== Segment start ==
Ltac limit_values :=
  change MaxRPCPayloadBytes with 8388521 in *; change MaxRaftCommandBytes with 1048576 in *;
  change MaxRaftSnapshotChunkBytes with 262144 in *;
  change MaxRaftSnapshotBytes with 1073741824 in *; change DefaultMaxAppendEntries with 64 in *.

Lemma resolveCodecLimits_ok (l r : CodecLimits) :
  limits_typed l → resolveCodecLimits l = Ok r → limits_ok r.
Proof.
  intros (H1 & H2 & H3 & H4 & H5). unfold resolveCodecLimits. cbv zeta.
  repeat (case_goal; [done|]). intros [= <-]. bool_hyps. unfold limitOr in *. simpl in *.
  limit_values. split; simpl; limit_values; repeat case_goal; bool_hyps; ulia.
Qed.

Lemma resolveCodecLimits_total (l : CodecLimits) :
  (∃ r, resolveCodecLimits l = Ok r) ∨ (∃ e, resolveCodecLimits l = Err e).
Proof. unfold resolveCodecLimits. cbv zeta. repeat case_goal; eauto. Qed.

Lemma validateAppendEntriesLoop_commands (r : CodecLimits) (t i p : Z) (es : list Entry) :
  validateAppendEntriesLoop r t i p es = Ok tt →
  Forall (λ e, len (Entry_command e) ≤ MaxCommandBytes r) es.
Proof.
  revert i p. induction es as [|e es IH]; intros i p; simpl; [constructor|].
  repeat (case_goal; [done|]). intros ?%IH. bool_hyps. by constructor.
Qed.

Lemma validateRPC_strings (r : CodecLimits) (rpc : RPC) :
  limits_ok r → validateRPC rpc r = Ok tt → strings_small rpc.
Proof.
  intros [H1 H2 H3 H4] Hv. destruct rpc; simpl in *; try done.
  - unfold validateAppendRequest in Hv. revert Hv. repeat (case_goal; [done|]).
    intros Hv%validateAppendEntriesLoop_commands. bool_hyps. split; [lia|].
    eapply Forall_impl; [exact Hv|]. simpl. intros e He. limit_values. ulia.
  - unfold validateSnapshotRequest in Hv. revert Hv. cbv zeta. repeat (case_goal; [done|]).
    bool_hyps. intros _. limit_values. ulia.
Qed.

Lemma validateAppendEntriesLoop_total (r : CodecLimits) (t i p : Z) (es : list Entry) :
  (validateAppendEntriesLoop r t i p es = Ok tt) ∨ ∃ e, validateAppendEntriesLoop r t i p es = Err e.
Proof.
  revert i p. induction es as [|e es IH]; intros i p; simpl; [by left|].
  repeat (case_goal; [eauto|]). apply IH.
Qed.

Lemma validateRPC_total (r : CodecLimits) (rpc : RPC) :
  (validateRPC rpc r = Ok tt) ∨ ∃ e, validateRPC rpc r = Err e.
Proof.
  destruct rpc; simpl; unfold validateAppendRequest, validateAppendResponse,
    validateSnapshotRequest, validateSnapshotResponse; cbv zeta;
    repeat (case_goal; eauto). apply validateAppendEntriesLoop_total.
Qed.

(** Encoding a valid message appends its wire format or fails because it does not fit. *)
Lemma EncodeRPC_valid (l r : CodecLimits) (rpc : RPC) :
  limits_typed l → resolveCodecLimits l = Ok r → validateRPC rpc r = Ok tt →
  EncodeRPC (InterfaceValue rpc) l =
  if MaxEncodedBytes r <? len (wire rpc) then Err ErrRPCTooLarge
  else Ok (RPC_MessageType rpc, wire rpc).
Proof.
  intros Hl Hr Hv. pose proof (resolveCodecLimits_ok _ _ Hl Hr) as Hok.
  unfold EncodeRPC. rewrite Hr. simpl. rewrite Hv. simpl.
  assert (emits (enc_uint16 (schemaVersionForRPC rpc) ;;! encodeMessage rpc) (wire rpc)) as He.
  { apply emits_seq; [apply emits_add|]. apply emits_message. by eapply validateRPC_strings. }
  pose proof (lo_encoded _ Hok) as Hm. limit_values.
  destruct (He (mkEncoder [] (MaxEncodedBytes r))) as [[Hle ->]|[Hlt [e' ->]]];
    cbn [E_payload E_maximum] in *; rewrite ?len_nil in *; [ulia| |].
  - rewrite (proj2 (Z.ltb_ge _ _)) by lia. done.
  - rewrite (proj2 (Z.ltb_lt _ _)) by lia. done.
Qed.

Lemma EncodeRPC_returns (l : CodecLimits) (rpc : interfaceRPC) :
  limits_typed l → EncodeRPC rpc l ≠ Panic.
Proof.
  intros Hl. destruct (resolveCodecLimits_total l) as [[r Hr]|[e He]].
  2:{ unfold EncodeRPC. by rewrite He. }
  destruct (normalizeRPC rpc) as [m|] eqn:Hn; [|unfold EncodeRPC; by rewrite Hr, Hn].
  replace (EncodeRPC rpc l) with (EncodeRPC (InterfaceValue m) l)
    by (unfold EncodeRPC; by rewrite Hn).
  destruct (validateRPC_total r m) as [Hv|[e Hv]].
  - rewrite (EncodeRPC_valid l r m Hl Hr Hv). by case_goal.
  - unfold EncodeRPC. rewrite Hr. simpl. by rewrite Hv.
Qed.

(** ** What a decoder reads *)

Definition dwf (d : payloadDecoder) : Prop := 0 ≤ D_offset d ≤ len (D_payload d).
Definition rest_of (d : payloadDecoder) : list byte := drop (Z.to_nat (D_offset d)) (D_payload d).

(** [parses m Q]: started inside its payload, [m] returns or fails, and when it
    returns [a] it has consumed bytes [bs] with [Q a bs]. *)
Definition parses {A} (m : Dec A) (Q : A → list byte → Prop) : Prop := ∀ d, dwf d →
  match m d with
  | (Ok a, d') => dwf d' ∧ D_payload d' = D_payload d ∧
      ∃ bs, rest_of d = bs ++ rest_of d' ∧ Q a bs
  | (Err _, _) => True
  | _ => False
  end.

(** [reads post m bs a]: before input [bs ++ post], [m] returns [a] and consumes [bs]. *)
Definition reads {A} (post : list byte) (m : Dec A) (bs : list byte) (a : A) : Prop := ∀ pre,
  m (mkDecoder (pre ++ bs ++ post) (len pre)) =
  (Ok a, mkDecoder (pre ++ bs ++ post) (len pre + len bs)).

Section decoder_rules.
Context {A B : Type}.

Lemma parses_ret (a : A) (Q : A → list byte → Prop) : Q a [] → parses (ret a) Q.
Proof. intros HQ d Hd. simpl. split_and!; [done..|]. by exists []. Qed.

Lemma parses_throw (e : error) (Q : A → list byte → Prop) : parses (throw e) Q.
Proof. intros d Hd. exact I. Qed.

Lemma parses_bind (m : Dec A) (k : A → Dec B) (P : A → list byte → Prop)
    (Q : B → list byte → Prop) :
  parses m P → (∀ a b1, P a b1 → parses (k a) (λ c b2, Q c (b1 ++ b2))) →
  parses (bind m k) Q.
Proof.
  intros Hm Hk d Hd. specialize (Hm d Hd). unfold bind.
  destruct (m d) as [[a| | |] d1]; try done.
  destruct Hm as (Hd1 & Hp1 & b1 & Hr1 & HP). specialize (Hk a b1 HP d1 Hd1).
  destruct (k a d1) as [[c| | |] d2]; try done.
  destruct Hk as (Hd2 & Hp2 & b2 & Hr2 & HQ). split_and!; [done|congruence|].
  exists (b1 ++ b2). split; [|done]. by rewrite Hr1, Hr2, app_assoc.
Qed.

Lemma parses_mono (m : Dec A) (P Q : A → list byte → Prop) :
  parses m P → (∀ a bs, P a bs → Q a bs) → parses m Q.
Proof.
  intros Hm HPQ d Hd. specialize (Hm d Hd). destruct (m d) as [[a| | |] d']; try done.
  destruct Hm as (? & ? & bs & ? & ?). eauto 10.
Qed.

Lemma parses_get (k : payloadDecoder → Dec B) (Q : B → list byte → Prop) :
  (∀ d, parses (k d) Q) → parses (bind get k) Q.
Proof. intros Hk d Hd. apply Hk, Hd. Qed.

Lemma parses_lift (o : outcome error A) (k : A → Dec B) (Q : B → list byte → Prop) :
  (∃ a, o = Ok a) ∨ (∃ e, o = Err e) → (∀ a, o = Ok a → parses (k a) Q) → parses (bind (lift o) k) Q.
Proof. intros [[a ->]|[e ->]] Hk d Hd; [by apply Hk|exact I]. Qed.

Lemma reads_ret (post : list byte) (a : A) : reads post (ret a) [] a.
Proof. intros pre. unfold ret. by rewrite len_nil, Z.add_0_r. Qed.

Lemma reads_bind (post b1 b2 : list byte) (m : Dec A) (k : A → Dec B) (a : A) (c : B) :
  reads (b2 ++ post) m b1 a → reads post (k a) b2 c → reads post (bind m k) (b1 ++ b2) c.
Proof.
  intros Hm Hk pre. unfold bind. rewrite <- app_assoc, Hm.
  specialize (Hk (pre ++ b1)). rewrite len_app, <- app_assoc in Hk. rewrite Hk, len_app.
  by rewrite Z.add_assoc.
Qed.

Lemma reads_get (post bs : list byte) (k : payloadDecoder → Dec B) (c : B) :
  (∀ d, remaining d = len bs + len post → reads post (k d) bs c) → reads post (bind get k) bs c.
Proof.
  intros Hk pre. unfold bind, get. apply Hk. unfold remaining. simpl. rewrite !len_app. lia.
Qed.

Lemma reads_lift (post bs : list byte) (o : outcome error A) (k : A → Dec B) (a : A) (c : B) :
  o = Ok a → reads post (k a) bs c → reads post (bind (lift o) k) bs c.
Proof. intros -> Hk pre. apply Hk. Qed.

Lemma reads_last (post b1 : list byte) (m : Dec A) (k : A → Dec B) (a : A) (c : B) :
  reads post m b1 a → reads post (k a) [] c → reads post (bind m k) b1 c.
Proof. intros Hm Hk. rewrite <- (app_nil_r b1). by eapply reads_bind. Qed.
== Segment end ==
How to complete this task
Copy out each line of the data above, exactly, if it lies between the line holding "repeat (case_goal; [done|]). intros ?%IH." and the line holding "validateSnapshotRequest, validateSnapshotResponse; cbv", inclusive; copy no other line.

Response below
  repeat (case_goal; [done|]). intros ?%IH. bool_hyps. by constructor.
Qed.

Lemma validateRPC_strings (r : CodecLimits) (rpc : RPC) :
  limits_ok r → validateRPC rpc r = Ok tt → strings_small rpc.
Proof.
  intros [H1 H2 H3 H4] Hv. destruct rpc; simpl in *; try done.
  - unfold validateAppendRequest in Hv. revert Hv. repeat (case_goal; [done|]).
    intros Hv%validateAppendEntriesLoop_commands. bool_hyps. split; [lia|].
    eapply Forall_impl; [exact Hv|]. simpl. intros e He. limit_values. ulia.
  - unfold validateSnapshotRequest in Hv. revert Hv. cbv zeta. repeat (case_goal; [done|]).
    bool_hyps. intros _. limit_values. ulia.
Qed.

Lemma validateAppendEntriesLoop_total (r : CodecLimits) (t i p : Z) (es : list Entry) :
  (validateAppendEntriesLoop r t i p es = Ok tt) ∨ ∃ e, validateAppendEntriesLoop r t i p es = Err e.
Proof.
  revert i p. induction es as [|e es IH]; intros i p; simpl; [by left|].
  repeat (case_goal; [eauto|]). apply IH.
Qed.

Lemma validateRPC_total (r : CodecLimits) (rpc : RPC) :
  (validateRPC rpc r = Ok tt) ∨ ∃ e, validateRPC rpc r = Err e.
Proof.
  destruct rpc; simpl; unfold validateAppendRequest, validateAppendResponse,
    validateSnapshotRequest, validateSnapshotResponse; cbv zeta;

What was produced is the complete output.